Pour qu’un film se qualifie comme étant canadien, celui-ci doit avoir une durée minimale de 75 minutes. Au moins un producteur et deux tiers de l’équipe créative principale doivent être canadiens. Et au moins 75 % des services de la production et de la post-production doivent être complétés au Canada. L’approche des abris fiscaux fait écho aux conclusions du rapport Tompkins, émis par le secrétaire d’État en 1976. Étant donné que le contrôle américain sur le marché du cinéma canadien fait en sorte qu’il est pratiquement impossible de rentabiliser les films canadiens au pays, l’industrie cinématographique canadienne doit mettre l’accent sur la production de produits commerciaux, en vue de les exporter. (voir aussi : Histoire du cinéma canadien : 1939 à 1973)

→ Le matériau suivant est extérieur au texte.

(* ===== verification/Json.v ===== *)
(** * JSON documents and [encoding/json.Marshal]

    A value of type [any] that the program stores in a JSON column or hashes is
    a [json] document.  A Go struct is a [JObj], whose members are printed in
    the order of the fields; a [map[string]any] is a [JMap], whose keys
    [Marshal] sorts.  A number is an integer, or a coordinate: a [float64] read
    from a DECIMAL(10,7) column, which is its number of units of 10^-7. *)

From S2P Require Import Prelude GoInt GoString.
From Stdlib Require Import Ascii String.
#[local] Open Scope string_scope. #[local] Open Scope list_scope. #[local] Open Scope Z_scope.

#[warnings="-register-all"]
Inductive json : Type :=
| JNull
| JBool (b : bool)
| JNum (z : Z)
| JDec (units : Z)
| JStr (s : string)
| JArr (l : list json)
| JObj (fields : list (string * json))
| JMap (entries : list (string * json)).

Definition quote : string := String (ascii_of_nat 34) "".
Definition backslash : string := String (ascii_of_nat 92) "".

(** The four hexadecimal digits of a [\uXXXX] escape. *)
Definition u_escape (r : Z) : string :=
  backslash +:+ "u" +:+
  string_of_list_ascii
    [hex_digit (r / 4096); hex_digit (r / 256 mod 16);
     hex_digit (r / 16 mod 16); hex_digit (r mod 16)].

(** One rune of a string literal, with HTML escaping. *)
Definition escape_rune (x : Z * bool * list Z) : string :=
  let '(r, ok, bs) := x in
  if negb ok then u_escape 65533
  else if r =? 34 then backslash +:+ quote
  else if r =? 92 then backslash +:+ backslash
  else if r =? 8 then backslash +:+ "b"
  else if r =? 12 then backslash +:+ "f"
  else if r =? 10 then backslash +:+ "n"
  else if r =? 13 then backslash +:+ "r"
  else if r =? 9 then backslash +:+ "t"
  else if (r <? 32) || (r =? 60) || (r =? 62) || (r =? 38) || (r =? 8232) || (r =? 8233)
       then u_escape r
  else of_bytes bs.

Definition marshal_string (s : string) : string :=
  quote +:+ fold_right (fun r acc => escape_rune r +:+ acc) quote (runes s).

Fixpoint insert_key {A} (kv : string * A) (l : list (string * A)) : list (string * A) :=
  match l with
  | [] => [kv]
  | kv' :: l' => if String.leb kv.1 kv'.1 then kv :: l else kv' :: insert_key kv l'
  end.

Definition sort_keys {A} (l : list (string * A)) : list (string * A) :=
  fold_right insert_key [] l.

Fixpoint join (sep : string) (l : list string) : string :=
  match l with
  | [] => ""
  | [x] => x
  | x :: l' => x +:+ sep +:+ join sep l'
  end.

Definition member (kv : string * string) : string := marshal_string kv.1 +:+ ":" +:+ kv.2.

(** The digits of a fraction of [width] digits, without trailing zeros. *)
Fixpoint fraction_digits (width : nat) (z : Z) : string :=
  match width with
  | O => ""
  | S width' =>
      if z =? 0 then ""
      else format_uint (z / 10 ^ Z.of_nat width') +:+ fraction_digits width' (z mod 10 ^ Z.of_nat width')
  end.

(** The shortest text of a [float64] with at most seven decimals: an exponent
    below a millionth, a plain decimal from there on. *)
Definition format_decimal (units : Z) : string :=
  let a := Z.abs units in
  (if units <? 0 then "-" else "") +:+
  (if (0 <? a) && (a <? 10) then format_uint a +:+ "e-7"
   else format_uint (a / 10 ^ 7) +:+
        (if a mod 10 ^ 7 =? 0 then "" else "." +:+ fraction_digits 7 (a mod 10 ^ 7))).

(** [json.Marshal] *)
Fixpoint marshal (j : json) : string :=
  match j with
  | JNull => "null"
  | JBool b => if b then "true" else "false"
  | JNum z => format_int z
  | JDec z => format_decimal z
  | JStr s => marshal_string s
  | JArr l => "[" +:+ join "," (map marshal l) +:+ "]"
  | JObj l => "{" +:+ join "," (map member (map (fun kv => (kv.1, marshal kv.2)) l)) +:+ "}"
  | JMap l => "{" +:+ join "," (map member (sort_keys (map (fun kv => (kv.1, marshal kv.2)) l)))
                  +:+ "}"
  end.

(** ** Members of an object *)

(** The first member named [k]. *)
Fixpoint assoc {A} (k : string) (l : list (string * A)) : option A :=
  match l with
  | [] => None
  | (k', v) :: l' => if String.eqb k k' then Some v else assoc k l'
  end.

Definition field (k : string) (j : json) : option json :=
  match j with
  | JObj l | JMap l => assoc k l
  | _ => None
  end.

(** Decoding of the Go types the program stores; [json.Unmarshal] leaves a
    missing member at its zero value. *)
Definition as_string (j : option json) : option string :=
  match j with Some (JStr s) => Some s | None | Some JNull => Some "" | _ => None end.

Definition as_string_ptr (j : option json) : option (option string) :=
  match j with Some (JStr s) => Some (Some s) | None | Some JNull => Some None | _ => None end.

Definition as_uint (j : option json) : option Z :=
  match j with
  | Some (JNum z) => if (0 <=? z) && (z <? u64_mod) then Some z else None
  | None | Some JNull => Some 0
  | _ => None
  end.

Definition as_bool (j : option json) : option bool :=
  match j with Some (JBool b) => Some b | None | Some JNull => Some false | _ => None end.

Definition opt_str (o : option string) : json :=
  match o with Some s => JStr s | None => JNull end.

(** A type the program stores as a JSON column and reads back. *)
Class JsonCodec (A : Type) := {
  encode : A -> json;
  decode : json -> option A;
}.

(** What a type promises to the store of cached responses. *)
Class LawfulCodec (A : Type) `{JsonCodec A} := {
  codec_ok : A -> Prop;
  decode_encode : forall a : A, codec_ok a -> decode (encode a) = Some a;
}.

(** ** Facts *)

Lemma as_string_ptr_opt_str o : as_string_ptr (Some (opt_str o)) = Some o.
Proof. now destruct o. Qed.

Lemma assoc_here {A} k (v : A) l : assoc k ((k, v) :: l) = Some v.
Proof. simpl. now rewrite String.eqb_refl. Qed.
(* ===== verification/CoreModel.v ===== *)
(** * The shared data of the wine-ticket module: [wineticket/core]

    A lot is a batch of bottle entitlements of one owner; the transactions of
    a lot are its append-only ledger. *)

From S2P Require Import Prelude GoInt GoString GoTime Json Problem.
From Stdlib Require Import String.
#[local] Open Scope string_scope. #[local] Open Scope list_scope. #[local] Open Scope Z_scope.

Definition LotSourcePurchase : string := "purchase".
Definition LotSourceGift : string := "gift".

Definition LotStatusActive : string := "active".
Definition LotStatusDepleted : string := "depleted".
Definition LotStatusExpired : string := "expired".
Definition LotStatusRefunded : string := "refunded".

Definition TransactionTypePurchaseIssue : string := "purchase_issue".
Definition TransactionTypeRedemptionHold : string := "redemption_hold".
Definition TransactionTypeRedemptionRestore : string := "redemption_restore".
Definition TransactionTypeRedemptionReturnRestore : string := "redemption_return_restore".
Definition TransactionTypeRedemptionReturnExpire : string := "redemption_return_expire".
Definition TransactionTypeGiftHold : string := "gift_hold".
Definition TransactionTypeGiftClaim : string := "gift_claim".
Definition TransactionTypeGiftRestore : string := "gift_restore".
Definition TransactionTypeRefundHold : string := "refund_hold".
Definition TransactionTypeRefundRestore : string := "refund_restore".
Definition TransactionTypeExpiry : string := "expiry".

Definition MaxWineTicketAmount : Z := 100000000.
Definition MaxPurchaseQuantity : Z := 10000.

Record Lot := {
  Lot_ID : Z;
  Lot_LotNo : string;
  Lot_OwnerCustomerID : Z;
  Lot_PurchaseID : Z;
  Lot_SourceType : string;
  Lot_SourceLotID : option Z;
  Lot_SourceGiftID : option Z;
  Lot_IssuerMerchantID : Z;
  Lot_ProductID : Z;
  Lot_RedeemCityCode : string;
  Lot_TotalQuantity : Z;
  Lot_AvailableQuantity : Z;
  Lot_OriginalExpiresAt : time;
  Lot_ExpiresAt : time;
  Lot_ExpiryChangedAt : time;
  Lot_RenewalCount : Z;
  Lot_EverUsed : bool;
  Lot_Status : string;
  Lot_Version : Z;
  Lot_CreatedAt : time;
  Lot_UpdatedAt : time;
}.

Record Transaction := {
  Tx_ID : Z;
  Tx_TransactionNo : string;
  Tx_LotID : Z;
  Tx_OwnerCustomerID : Z;
  Tx_TransactionType : string;
  Tx_QuantityDelta : Z;
  Tx_BeforeAvailableQuantity : Z;
  Tx_AfterAvailableQuantity : Z;
  Tx_BizType : string;
  Tx_BizID : Z;
  Tx_ActionKey : string;
  Tx_MetadataJSON : json;
  Tx_RequestID : option string;
  Tx_CreatedAt : time;
}.

(** The fields of a lot that a change of its balance writes. *)
Definition lot_with_balance
    (lot : Lot) (available : Z) (status : string) (everUsed : bool) (version : Z)
    (updatedAt : time) : Lot := {|
  Lot_ID := Lot_ID lot;
  Lot_LotNo := Lot_LotNo lot;
  Lot_OwnerCustomerID := Lot_OwnerCustomerID lot;
  Lot_PurchaseID := Lot_PurchaseID lot;
  Lot_SourceType := Lot_SourceType lot;
  Lot_SourceLotID := Lot_SourceLotID lot;
  Lot_SourceGiftID := Lot_SourceGiftID lot;
  Lot_IssuerMerchantID := Lot_IssuerMerchantID lot;
  Lot_ProductID := Lot_ProductID lot;
  Lot_RedeemCityCode := Lot_RedeemCityCode lot;
  Lot_TotalQuantity := Lot_TotalQuantity lot;
  Lot_AvailableQuantity := available;
  Lot_OriginalExpiresAt := Lot_OriginalExpiresAt lot;
  Lot_ExpiresAt := Lot_ExpiresAt lot;
  Lot_ExpiryChangedAt := Lot_ExpiryChangedAt lot;
  Lot_RenewalCount := Lot_RenewalCount lot;
  Lot_EverUsed := everUsed;
  Lot_Status := status;
  Lot_Version := version;
  Lot_CreatedAt := Lot_CreatedAt lot;
  Lot_UpdatedAt := updatedAt;
|}.

(** ** Helpers of [core/support.go] *)

Definition IDString (value : Z) : string := format_uint value.

Definition OptionalIDString (value : option Z) : option string := IDString <$> value.

Definition NowShanghai (reading : time) : time := truncate_ms reading.

Definition FormatShanghai (value : time) : string := format_shanghai value.

Definition OptionalTimeString (value : option time) : option string :=
  FormatShanghai <$> value.

(** [^[A-Za-z0-9_-]+$] *)
Definition business_no_byte (b : Z) : bool :=
  ((65 <=? b) && (b <=? 90)) || ((97 <=? b) && (b <=? 122)) || ((48 <=? b) && (b <=? 57)) ||
  (b =? 95) || (b =? 45).

Definition businessNoPattern (value : string) : bool :=
  (1 <=? str_len value) && forallb business_no_byte (bytes_of value).

Definition ValidateBusinessNo (value fieldName : string) : res unit :=
  if (str_len value <? 1) || (64 <? str_len value) || negb (businessNoPattern value)
  then Err (InvalidArgument "VALIDATION_FAILED" ("invalid " +:+ fieldName))
  else Ok tt.

(** [json.Marshal] into a JSON column keeps the document. *)
Definition JSONData (value : json) : json := value.

Definition CloneJSON (value : option json) : option json := value.

(** ** Policies of [core/policy.go] *)

Record RefundPolicy := {
  Refund_SchemaVersion : Z;
  Refund_Enabled : bool;
  Refund_WindowHours : Z;
  Refund_RequireNeverUsed : bool;
  Refund_FeeAmount : Z;
}.

Record RenewalPolicy := {
  Renewal_SchemaVersion : Z;
  Renewal_Enabled : bool;
  Renewal_ExtensionDays : Z;
  Renewal_MaxCount : Z;
  Renewal_GraceDays : Z;
  Renewal_FeeAmount : Z;
}.

Record DeliveryPolicy := {
  Delivery_SchemaVersion : Z;
  Delivery_DeliveryFeeIncluded : bool;
  Delivery_DispatchLeadMinutes : Z;
}.

Definition RefundPolicySummary (policy : RefundPolicy) : string :=
  if negb (Refund_Enabled policy) then "不支持退款"
  else "支付后" +:+ format_int (Refund_WindowHours policy) +:+
       "小时内且酒票全部未使用可退款，手续费0元".

Definition DeliveryPolicySummary (policy : DeliveryPolicy) : string :=
  "配送费已包含，最晚提前" +:+ format_int (Delivery_DispatchLeadMinutes policy) +:+
  "分钟调度".

(** ** The ledger's balance equation *)

(** [ValidateAssetTransaction] *)
Definition ValidateAssetTransaction (t : Transaction) : res unit :=
  if Tx_QuantityDelta t =? 0
  then Err (EMessage "wine ticket transaction delta must not be zero")
  else
    let calculated := int_add (i64 (Tx_BeforeAvailableQuantity t)) (Tx_QuantityDelta t) in
    if (calculated <? 0) || negb (calculated =? i64 (Tx_AfterAvailableQuantity t))
    then Err (EMessage "wine ticket transaction balance equation is invalid")
    else Ok tt.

Une nouvelle agressivité s’installe au sein de l’industrie. Les priorités changent, on délaisse les films culturels à petit budget pour se tourner vers les projets commerciaux à gros budget. Ce changement de politique est réexaminé suite à la critique cinglante de Robert Fulford (sous le pseudonyme Marshall Delaney) dans le magazine Saturday Night du mois de septembre 1974, du film d’horreur de David Cronenberg Shivers financé par le SDICC. La critique, intitulée « You Should Know How Bad This Film Is. After All, You Paid For It » (vous avez le droit de savoir à quel point ce film est mauvais. Après tout, vous l’avez financé.), déclare : « Si l’utilisation des fonds publics pour produire de tels films est la seule manière dont le Canada anglais peut avoir une industrie cinématographique, alors peut-être que le Canada anglais devrait s’en abstenir. » Un débat furieux est déclenché à la Chambre des communes concernant l’utilisation de fonds publics pour financer l’industrie cinématographique.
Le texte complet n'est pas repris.